Если бы я кичился своим рабочим происхождением, а не скрывал его и не тратил всю стипендию на дорогие тряпки, тогда профсоюз за меня вступился бы. Или если бы я хоть палец о палец ударил бы, чтобы свести дружбу с нужными людьми… Но все дело в том, что я с самого начала уткнулся носом в землю, записал себя в неудачники.
Моррис восхищался собой и втайне подумывал, что будущий биограф с особой теплотой опишет, как он возродился к жизни после этого казалось бы смертельного удара. Его вышибли всего за две недели до выпускных экзаменов, когда ему уже твердо пообещали место в аспирантуре. Само собой разумеется, на университетской карьере пришлось поставить крест. И все же он ни на минуту не потерял самообладания. Отчасти спокойствие объяснялось пониманием, что он на правильном пути. А кроме того, Моррис тогда увлекался поздним Лоуренсом[20] с его радикальным индивидуализмом.
После изгнания из университета можно было помириться с отцом и начать все заново. Он нашел бы работу и опять стал бы пробиваться наверх. На его стороне – молодость и упорство, да и на университете свет клином не сошелся, вряд ли аспирант живет как король. А ведь там могли бы сделать для него исключение. Победа – это состояние души, твердил себе Моррис, волоча чемоданы по унылой Санбим-роуд, над которой медом разливалось майское рассветное солнце.
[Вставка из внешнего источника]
Lemma getProp_other (a b : string) (v : json) (x : option json) :
  getProp a v = Some x -> exists y, getProp b v = Some y.
Proof. destruct v; try discriminate; simpl; eauto. Qed.

(** C2, as the code has it. For text inputs [analyzeFileSelection] always
    returns a result with at most 15 files whose tier is ["explicit"],
    ["ai"] or ["fallback"], and which of the three is fixed by the inputs.
    When the query mentions names of the tree, the result is the first 15
    of them under the tier ["explicit"]. Otherwise, when the model answers
    with a text that parses to a value whose [files] can be sliced, the
    result is the first 15 of these files with the [reason] of the value,
    under the tier ["ai"]. Otherwise (the call fails, the text is not
    JSON, the value is [null], or its [files] is missing or neither an
    array nor a string) the result is the fallback with its four default
    files. [selectRelevantFiles] of the chat route returns a result
    without tier and with at most 15 files, fixed in the same way, with
    two differences: a [files] that is missing or falsy is read as the
    empty list, which is then the result, and a falsy [reason] is replaced
    by a fixed text; its fallback has two default files. *)
Theorem selection_returns_bounded_result `{Runtime}
    (model : SelectionPrompt -> ModelReply) (query fileTree owner repo : jsstring) :
  let mentioned := mentionedFiles query fileTree in
  let reply := model (mkSelectionPrompt fileTree query owner repo) in
  (exists sel,
      OpenAILib.analyzeFileSelection model query fileTree owner repo = Some sel
      /\ (filesLength (files sel) <= 15)%nat
      /\ In (tier sel) [Some (str "explicit"); Some (str "ai"); Some (str "fallback")]
      /\ ((mentioned <> []
           /\ sel = mkSelection (namesAsFiles (take 15 mentioned))
                      (Some (JStr (str "Files explicitly mentioned in query")))
                      (Some (str "explicit")))
          \/ (mentioned = []
              /\ exists content text parsed filesProp reasonProp sliced,
                   reply = ReplyText content
                   /\ stripFences (trim content) = Some text
                   /\ parseJSON text = Some parsed
                   /\ getProp "files" parsed = Some filesProp
                   /\ getProp "reason" parsed = Some reasonProp
                   /\ slice15 filesProp = Some sliced
                   /\ sel = mkSelection sliced reasonProp (Some (str "ai")))
          \/ (mentioned = []
              /\ sel = OpenAILib.fallback
              /\ tier sel = Some (str "fallback")
              /\ filesLength (files sel) = 4%nat
              /\ ((exists message, reply = ReplyError message)
                  \/ exists content text,
                       reply = ReplyText content
                       /\ stripFences (trim content) = Some text
                       /\ (parseJSON text = None
                           \/ exists parsed,
                                parseJSON text = Some parsed
                                /\ (getProp "files" parsed = None
                                    \/ exists filesProp,
                                         getProp "files" parsed = Some filesProp
                                         /\ slice15 filesProp = None))))))
  /\ (exists sel,
         ChatRoute.selectRelevantFiles model query fileTree owner repo = Some sel
         /\ (filesLength (files sel) <= 15)%nat
         /\ tier sel = None
         /\ ((mentioned <> []
              /\ sel = mkSelection (namesAsFiles (take 15 mentioned))
                         (Some (JStr (str "Files mentioned in query"))) None)
             \/ (mentioned = []
                 /\ exists content text parsed filesProp reasonProp sliced,
                      reply = ReplyText content
                      /\ stripFences (trim content) = Some text
                      /\ parseJSON text = Some parsed
                      /\ getProp "files" parsed = Some filesProp
                      /\ getProp "reason" parsed = Some reasonProp
                      /\ slice15 (Some (ChatRoute.orElse filesProp (JArr []))) = Some sliced
                      /\ match filesProp with
                         | None => sliced = inl []
                         | Some value => truthy value = false -> sliced = inl []
                         end
                      /\ sel = mkSelection sliced
                                 (Some (ChatRoute.orElse reasonProp (JStr (str "AI selected"))))
                                 None)
             \/ (mentioned = []
                 /\ sel = ChatRoute.fallback
                 /\ filesLength (files sel) = 2%nat
                 /\ ((exists message, reply = ReplyError message)
                     \/ exists content text,
                          reply = ReplyText content
                          /\ stripFences (trim content) = Some text
                          /\ (parseJSON text = None
                              \/ exists parsed,
                                   parseJSON text = Some parsed
                                   /\ (getProp "files" parsed = None
                                       \/ exists filesProp,
                                            getProp "files" parsed = Some filesProp
                                            /\ slice15 (Some (ChatRoute.orElse filesProp
                                                                (JArr [])))
                                               = None)))))).
Proof.
  intros mentioned reply. split.
  - unfold OpenAILib.analyzeFileSelection, OpenAILib.extractMentionedFiles.
    fold mentioned. fold reply.
    destruct mentioned as [|nm rest] eqn:Hm.
    + cbn [length Nat.ltb Nat.leb].
      destruct reply as [message|content] eqn:Hreply.
      * eexists. split; [reflexivity|]. split; [simpl; lia|].
        split; [right; right; left; reflexivity|].
        right. right. repeat split; eauto.
      * unfold OpenAILib.readReply.
        destruct (stripFences_total (trim content)) as [text Htext]. rewrite Htext.
        destruct (parseJSON text) as [parsed|] eqn:Hparse.
        2:{ eexists. split; [reflexivity|]. split; [simpl; lia|].
            split; [right; right; left; reflexivity|].
            right. right. repeat split; eauto 10. }
        destruct (getProp "files" parsed) as [filesProp|] eqn:Hprop.
        2:{ eexists. split; [reflexivity|]. split; [simpl; lia|].
            split; [right; right; left; reflexivity|].
            right. right. repeat split; eauto 12. }
        destruct (slice15 filesProp) as [sliced|] eqn:Hslice.
        2:{ eexists. split; [reflexivity|]. split; [simpl; lia|].
            split; [right; right; left; reflexivity|].
            right. right. repeat split; eauto 15. }
        destruct (getProp_other "files" "reason" parsed _ Hprop) as [reasonProp Hreason].
        rewrite Hreason. cbn [default].
        eexists. split; [reflexivity|]. cbn [files tier].
        split; [by apply (slice15_length filesProp)|].
        split; [right; left; reflexivity|].
        right. left. split; [reflexivity|].
        exists content, text, parsed, filesProp, reasonProp, sliced. by repeat split.
    + replace (0 <? length (nm :: rest))%nat with true by reflexivity.
      eexists. split; [reflexivity|]. split; [apply namesAsFiles_length|].
      split; [left; reflexivity|].
      left. split; [discriminate|reflexivity].
  - unfold ChatRoute.selectRelevantFiles, ChatRoute.findMentionedFiles.
    fold mentioned. fold reply.
    destruct mentioned as [|nm rest] eqn:Hm.
    + cbn [length Nat.ltb Nat.leb].
      destruct reply as [message|content] eqn:Hreply.
      * eexists. split; [reflexivity|]. split; [simpl; lia|]. split; [reflexivity|].
        right. right. repeat split; eauto.
      * unfold ChatRoute.readReply.
        destruct (stripFences_total (trim content)) as [text Htext]. rewrite Htext.
        destruct (parseJSON text) as [parsed|] eqn:Hparse.
        2:{ eexists. split; [reflexivity|]. split; [simpl; lia|]. split; [reflexivity|].
            right. right. repeat split; eauto 10. }
        destruct (getProp "files" parsed) as [filesProp|] eqn:Hprop.
        2:{ eexists. split; [reflexivity|]. split; [simpl; lia|]. split; [reflexivity|].
            right. right. repeat split; eauto 12. }
        destruct (slice15 (Some (ChatRoute.orElse filesProp (JArr [])))) as [sliced|]
          eqn:Hslice.
        2:{ eexists. split; [reflexivity|]. split; [simpl; lia|]. split; [reflexivity|].
            right. right. repeat split; eauto 15. }
        destruct (getProp_other "files" "reason" parsed _ Hprop) as [reasonProp Hreason].
        rewrite Hreason. cbn [default].
        eexists. split; [reflexivity|]. cbn [files tier].
        split; [by apply (slice15_length _ _ Hslice)|]. split; [reflexivity|].
        right. left. split; [reflexivity|].
        exists content, text, parsed, filesProp, reasonProp, sliced.
        repeat split; try done.
        destruct filesProp as [value|]; cbn in Hslice.
        -- intros Hfalsy. rewrite Hfalsy in Hslice. by injection Hslice as <-.
        -- by injection Hslice as <-.
    + replace (0 <? length (nm :: rest))%nat with true by reflexivity.
      eexists. split; [reflexivity|]. split; [apply namesAsFiles_length|].
      split; [reflexivity|]. left. split; [discriminate|reflexivity].
Qed.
Почему же ему никто не предложил работу? Почему никто не пригрел его? Непостижимо. Пусть его вышвырнули из Кембриджа, но ведь у него уже имелась степень бакалавра с отличием. Он же благоразумно помалкивал о своем исключении. В письмах он соловьем разливался о том, что неудовлетворен университетским болотом, что его энергия требует больших просторов. Письма, по всей вероятности, делали свое дело, поскольку его неизменно приглашали на интервью. А после первого собеседования, как правило, вызывали на второе, но когда он оказывался с глазу на глаз с человеком, принимающим окончательное решение, каждый раз случалась осечка. Почему? Моррису казалось, что он отлично подает себя: он вежлив, но не подобострастен; демонстрирует честолюбие, но без намека на заносчивость; уважителен и в меру остроумен. Что же в нем не так? Изо дня в день Моррис вглядывался в большое зеркало на дверце гардероба, пытаясь отыскать в себе хоть намек на изъян. Ничего. Темный костюм, строгий галстук, светлые волосы аккуратно уложены над высоким лбом. Само совершенство.
Глядя на свое отражение, он рассказывал ему о себе, сдержанно и одновременно задушевно излагал биографию, методично записывая все на диктофон. Почему он хочет получить это место? О, ему кажется, что он обладает качествами, которые… Моррис заглядывал себе в глаза и видел недюжинную силу, никогда не выплескивавшуюся за рамки принятых условностей. Что еще им нужно? Ладно, пусть его глаза слишком близко посажены, а нос чуть острее, чем хотелось бы, но он-то тут ни при чем. К тому же, сейчас мода на «реалистичный» тип – если посмотреть на парней с «Би-Би-Си», так можно подумать, будто они поголовно страдают фурункулезом, никогда не причесываются и с детства не чистили ушей, однако никого это не волнует. Может, у него слишком просторечный выговор? Значит, надо исправить. И Моррис исправил. Впустую. А может, у него недостаточно просторечный выговор? Может, его речь звучит несколько манерно, а должна быть обыденной? Демонстрировать, так сказать, близость к сохе. Значит, возвращаем простецкие словечки.